--- START ---

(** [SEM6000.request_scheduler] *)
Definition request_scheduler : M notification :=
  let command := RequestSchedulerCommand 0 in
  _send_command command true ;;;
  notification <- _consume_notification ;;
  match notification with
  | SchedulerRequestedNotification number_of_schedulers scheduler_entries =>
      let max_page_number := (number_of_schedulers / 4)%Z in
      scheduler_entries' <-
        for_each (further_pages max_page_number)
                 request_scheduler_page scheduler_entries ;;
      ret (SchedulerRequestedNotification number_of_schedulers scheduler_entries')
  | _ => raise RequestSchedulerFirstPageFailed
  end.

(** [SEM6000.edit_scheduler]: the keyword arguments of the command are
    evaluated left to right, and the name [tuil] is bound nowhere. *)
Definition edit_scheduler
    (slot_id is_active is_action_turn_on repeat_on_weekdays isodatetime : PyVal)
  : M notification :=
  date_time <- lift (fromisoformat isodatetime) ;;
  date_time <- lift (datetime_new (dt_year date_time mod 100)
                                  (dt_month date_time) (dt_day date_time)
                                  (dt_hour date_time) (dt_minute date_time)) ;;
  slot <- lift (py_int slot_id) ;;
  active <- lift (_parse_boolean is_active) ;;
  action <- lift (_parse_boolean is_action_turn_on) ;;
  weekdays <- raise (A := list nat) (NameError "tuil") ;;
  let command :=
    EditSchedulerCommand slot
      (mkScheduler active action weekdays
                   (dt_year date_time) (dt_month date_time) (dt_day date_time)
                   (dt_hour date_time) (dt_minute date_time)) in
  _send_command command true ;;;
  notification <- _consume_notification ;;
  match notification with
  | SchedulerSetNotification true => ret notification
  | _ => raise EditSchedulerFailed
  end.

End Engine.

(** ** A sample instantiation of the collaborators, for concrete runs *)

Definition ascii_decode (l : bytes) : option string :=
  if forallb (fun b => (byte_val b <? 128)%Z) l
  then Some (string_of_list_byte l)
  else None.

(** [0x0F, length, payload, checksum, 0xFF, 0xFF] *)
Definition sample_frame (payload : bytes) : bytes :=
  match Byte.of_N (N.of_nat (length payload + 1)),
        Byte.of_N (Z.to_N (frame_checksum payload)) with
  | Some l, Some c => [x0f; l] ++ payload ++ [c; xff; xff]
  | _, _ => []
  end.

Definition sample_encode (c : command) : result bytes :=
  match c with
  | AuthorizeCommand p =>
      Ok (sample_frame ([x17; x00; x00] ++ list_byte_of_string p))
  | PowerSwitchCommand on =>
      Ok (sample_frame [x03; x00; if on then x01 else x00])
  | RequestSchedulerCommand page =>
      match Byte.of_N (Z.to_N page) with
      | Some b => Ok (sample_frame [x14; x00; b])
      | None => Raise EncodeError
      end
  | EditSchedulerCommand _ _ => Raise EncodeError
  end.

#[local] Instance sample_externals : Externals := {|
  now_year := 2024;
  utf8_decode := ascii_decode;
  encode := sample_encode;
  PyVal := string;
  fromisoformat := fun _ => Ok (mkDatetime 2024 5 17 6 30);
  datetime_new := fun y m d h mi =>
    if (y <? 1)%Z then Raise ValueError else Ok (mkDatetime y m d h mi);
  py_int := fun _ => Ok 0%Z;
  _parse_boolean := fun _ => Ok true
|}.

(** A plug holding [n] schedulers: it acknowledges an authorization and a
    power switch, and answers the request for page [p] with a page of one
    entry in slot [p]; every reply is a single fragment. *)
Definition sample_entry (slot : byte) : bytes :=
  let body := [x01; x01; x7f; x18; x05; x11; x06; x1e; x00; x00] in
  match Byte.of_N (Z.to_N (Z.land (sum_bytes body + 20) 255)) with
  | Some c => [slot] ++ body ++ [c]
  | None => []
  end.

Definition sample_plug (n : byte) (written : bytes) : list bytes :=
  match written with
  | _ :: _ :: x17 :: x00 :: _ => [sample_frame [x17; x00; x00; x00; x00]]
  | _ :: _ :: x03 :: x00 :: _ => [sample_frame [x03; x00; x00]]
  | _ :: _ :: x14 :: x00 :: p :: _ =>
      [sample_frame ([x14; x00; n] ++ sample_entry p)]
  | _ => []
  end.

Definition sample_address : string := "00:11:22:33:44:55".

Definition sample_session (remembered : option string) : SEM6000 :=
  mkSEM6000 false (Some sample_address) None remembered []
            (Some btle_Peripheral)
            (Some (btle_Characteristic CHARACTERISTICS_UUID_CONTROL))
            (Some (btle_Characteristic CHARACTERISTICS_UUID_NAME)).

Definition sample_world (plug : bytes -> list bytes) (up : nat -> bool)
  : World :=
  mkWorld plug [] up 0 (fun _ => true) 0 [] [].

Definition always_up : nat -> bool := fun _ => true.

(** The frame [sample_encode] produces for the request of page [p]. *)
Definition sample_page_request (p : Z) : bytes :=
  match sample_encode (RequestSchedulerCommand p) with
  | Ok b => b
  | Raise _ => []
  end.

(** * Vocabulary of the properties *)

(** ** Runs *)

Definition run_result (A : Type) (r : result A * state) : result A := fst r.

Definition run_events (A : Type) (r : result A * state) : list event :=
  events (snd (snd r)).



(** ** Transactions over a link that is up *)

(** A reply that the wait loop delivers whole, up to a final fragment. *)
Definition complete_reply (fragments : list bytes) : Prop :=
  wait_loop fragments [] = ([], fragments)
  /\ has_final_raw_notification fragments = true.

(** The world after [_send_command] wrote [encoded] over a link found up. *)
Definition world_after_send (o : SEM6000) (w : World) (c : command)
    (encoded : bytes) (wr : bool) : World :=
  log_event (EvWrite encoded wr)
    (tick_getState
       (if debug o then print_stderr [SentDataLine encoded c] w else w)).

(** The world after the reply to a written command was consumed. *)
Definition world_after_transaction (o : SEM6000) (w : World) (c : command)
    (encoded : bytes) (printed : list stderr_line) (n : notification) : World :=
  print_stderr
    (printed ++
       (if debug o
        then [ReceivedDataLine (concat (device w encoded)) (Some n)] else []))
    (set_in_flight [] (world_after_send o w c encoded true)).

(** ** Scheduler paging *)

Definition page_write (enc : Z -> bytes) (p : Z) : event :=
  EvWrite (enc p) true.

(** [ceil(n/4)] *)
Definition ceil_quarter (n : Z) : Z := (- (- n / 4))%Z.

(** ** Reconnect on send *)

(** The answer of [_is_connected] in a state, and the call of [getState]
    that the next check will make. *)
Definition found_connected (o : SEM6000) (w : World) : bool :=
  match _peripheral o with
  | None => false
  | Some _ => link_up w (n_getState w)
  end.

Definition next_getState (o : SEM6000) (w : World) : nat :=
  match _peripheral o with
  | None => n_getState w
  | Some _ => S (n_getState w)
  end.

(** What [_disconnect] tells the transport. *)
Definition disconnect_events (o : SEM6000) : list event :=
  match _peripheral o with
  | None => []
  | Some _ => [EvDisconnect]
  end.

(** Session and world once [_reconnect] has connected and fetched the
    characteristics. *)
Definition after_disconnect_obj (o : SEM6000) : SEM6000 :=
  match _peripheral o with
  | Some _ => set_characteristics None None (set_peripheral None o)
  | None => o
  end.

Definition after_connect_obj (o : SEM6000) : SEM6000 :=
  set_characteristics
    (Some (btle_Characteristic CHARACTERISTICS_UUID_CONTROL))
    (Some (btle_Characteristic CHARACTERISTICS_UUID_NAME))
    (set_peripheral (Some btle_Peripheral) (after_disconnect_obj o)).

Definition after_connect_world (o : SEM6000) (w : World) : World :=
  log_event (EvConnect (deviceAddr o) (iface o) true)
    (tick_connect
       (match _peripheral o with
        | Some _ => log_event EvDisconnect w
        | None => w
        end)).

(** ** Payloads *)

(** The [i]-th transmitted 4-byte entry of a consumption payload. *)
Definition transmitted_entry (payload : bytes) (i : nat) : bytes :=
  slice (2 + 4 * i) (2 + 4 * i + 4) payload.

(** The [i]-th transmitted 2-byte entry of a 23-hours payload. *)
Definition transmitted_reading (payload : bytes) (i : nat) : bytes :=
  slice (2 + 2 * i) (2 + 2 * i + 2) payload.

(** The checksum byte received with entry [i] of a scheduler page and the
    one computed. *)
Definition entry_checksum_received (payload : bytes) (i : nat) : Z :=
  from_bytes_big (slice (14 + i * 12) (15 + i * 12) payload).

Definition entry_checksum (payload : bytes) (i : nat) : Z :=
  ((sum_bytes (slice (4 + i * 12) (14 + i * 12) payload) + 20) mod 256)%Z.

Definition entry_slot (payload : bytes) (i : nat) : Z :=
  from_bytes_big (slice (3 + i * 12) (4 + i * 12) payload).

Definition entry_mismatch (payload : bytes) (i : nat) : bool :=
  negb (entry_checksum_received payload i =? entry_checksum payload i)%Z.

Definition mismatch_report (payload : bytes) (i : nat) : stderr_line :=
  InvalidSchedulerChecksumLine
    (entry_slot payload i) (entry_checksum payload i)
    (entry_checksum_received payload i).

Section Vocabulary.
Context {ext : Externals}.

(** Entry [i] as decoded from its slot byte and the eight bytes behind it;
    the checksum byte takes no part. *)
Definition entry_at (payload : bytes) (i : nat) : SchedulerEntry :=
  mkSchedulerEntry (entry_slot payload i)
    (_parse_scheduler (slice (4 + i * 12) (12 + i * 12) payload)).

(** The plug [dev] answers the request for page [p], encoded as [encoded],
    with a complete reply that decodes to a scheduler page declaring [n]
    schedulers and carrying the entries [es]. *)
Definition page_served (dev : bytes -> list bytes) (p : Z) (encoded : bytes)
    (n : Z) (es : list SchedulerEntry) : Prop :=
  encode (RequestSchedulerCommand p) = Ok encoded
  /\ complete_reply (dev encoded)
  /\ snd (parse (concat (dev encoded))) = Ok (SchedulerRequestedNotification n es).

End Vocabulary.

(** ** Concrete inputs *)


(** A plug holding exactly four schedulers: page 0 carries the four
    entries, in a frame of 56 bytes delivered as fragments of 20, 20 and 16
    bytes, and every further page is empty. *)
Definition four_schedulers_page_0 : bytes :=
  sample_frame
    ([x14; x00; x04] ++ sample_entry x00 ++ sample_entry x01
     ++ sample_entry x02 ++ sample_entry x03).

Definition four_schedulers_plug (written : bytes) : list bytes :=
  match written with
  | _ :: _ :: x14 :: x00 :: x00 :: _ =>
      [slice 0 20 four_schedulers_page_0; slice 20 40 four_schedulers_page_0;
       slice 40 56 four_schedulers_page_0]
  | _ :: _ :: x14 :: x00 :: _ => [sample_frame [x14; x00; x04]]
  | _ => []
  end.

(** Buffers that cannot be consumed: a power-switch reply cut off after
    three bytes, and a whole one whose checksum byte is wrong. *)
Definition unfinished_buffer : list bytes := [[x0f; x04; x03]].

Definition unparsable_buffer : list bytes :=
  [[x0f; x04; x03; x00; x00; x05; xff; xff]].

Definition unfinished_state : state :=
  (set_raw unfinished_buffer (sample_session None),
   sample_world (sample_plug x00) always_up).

--- END ---
--- START ---

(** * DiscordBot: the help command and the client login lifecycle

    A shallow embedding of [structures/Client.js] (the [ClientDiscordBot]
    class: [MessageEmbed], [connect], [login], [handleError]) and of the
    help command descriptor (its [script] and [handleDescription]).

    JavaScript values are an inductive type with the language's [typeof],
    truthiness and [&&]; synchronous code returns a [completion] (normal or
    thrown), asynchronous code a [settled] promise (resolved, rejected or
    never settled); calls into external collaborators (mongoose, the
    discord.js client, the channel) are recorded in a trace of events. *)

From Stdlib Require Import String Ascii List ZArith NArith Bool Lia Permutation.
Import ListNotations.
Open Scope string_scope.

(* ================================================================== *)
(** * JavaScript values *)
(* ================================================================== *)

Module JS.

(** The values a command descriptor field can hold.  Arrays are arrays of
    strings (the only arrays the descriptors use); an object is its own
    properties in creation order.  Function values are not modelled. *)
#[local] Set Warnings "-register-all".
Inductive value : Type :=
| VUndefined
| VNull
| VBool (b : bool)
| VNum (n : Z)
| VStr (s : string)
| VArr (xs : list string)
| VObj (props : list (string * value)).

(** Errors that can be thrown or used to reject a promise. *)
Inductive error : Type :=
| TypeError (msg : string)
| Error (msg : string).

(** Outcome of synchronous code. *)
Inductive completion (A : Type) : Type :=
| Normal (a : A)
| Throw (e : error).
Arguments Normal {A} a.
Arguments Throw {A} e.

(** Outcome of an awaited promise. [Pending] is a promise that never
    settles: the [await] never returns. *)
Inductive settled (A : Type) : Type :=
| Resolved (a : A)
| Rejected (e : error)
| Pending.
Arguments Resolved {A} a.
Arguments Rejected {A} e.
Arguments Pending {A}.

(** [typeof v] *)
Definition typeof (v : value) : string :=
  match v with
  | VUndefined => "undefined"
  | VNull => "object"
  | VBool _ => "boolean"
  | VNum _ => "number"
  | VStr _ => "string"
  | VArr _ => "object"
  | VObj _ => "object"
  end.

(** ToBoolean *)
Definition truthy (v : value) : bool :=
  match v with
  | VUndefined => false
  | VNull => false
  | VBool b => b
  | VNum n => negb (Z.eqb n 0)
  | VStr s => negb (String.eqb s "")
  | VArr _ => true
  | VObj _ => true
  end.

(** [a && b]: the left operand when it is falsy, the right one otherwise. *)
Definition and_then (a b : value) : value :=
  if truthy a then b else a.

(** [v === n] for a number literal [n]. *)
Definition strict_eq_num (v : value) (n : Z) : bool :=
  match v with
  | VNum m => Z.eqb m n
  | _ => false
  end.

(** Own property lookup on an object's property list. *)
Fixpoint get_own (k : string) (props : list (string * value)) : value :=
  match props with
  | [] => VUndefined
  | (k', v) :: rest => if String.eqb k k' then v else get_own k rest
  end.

--- END ---

**Exercise instructions**
For every line of the material above that contains the word "length", show the line.

**Written answer**
(** [0x0F, length, payload, checksum, 0xFF, 0xFF] *)
  match Byte.of_N (N.of_nat (length payload + 1)),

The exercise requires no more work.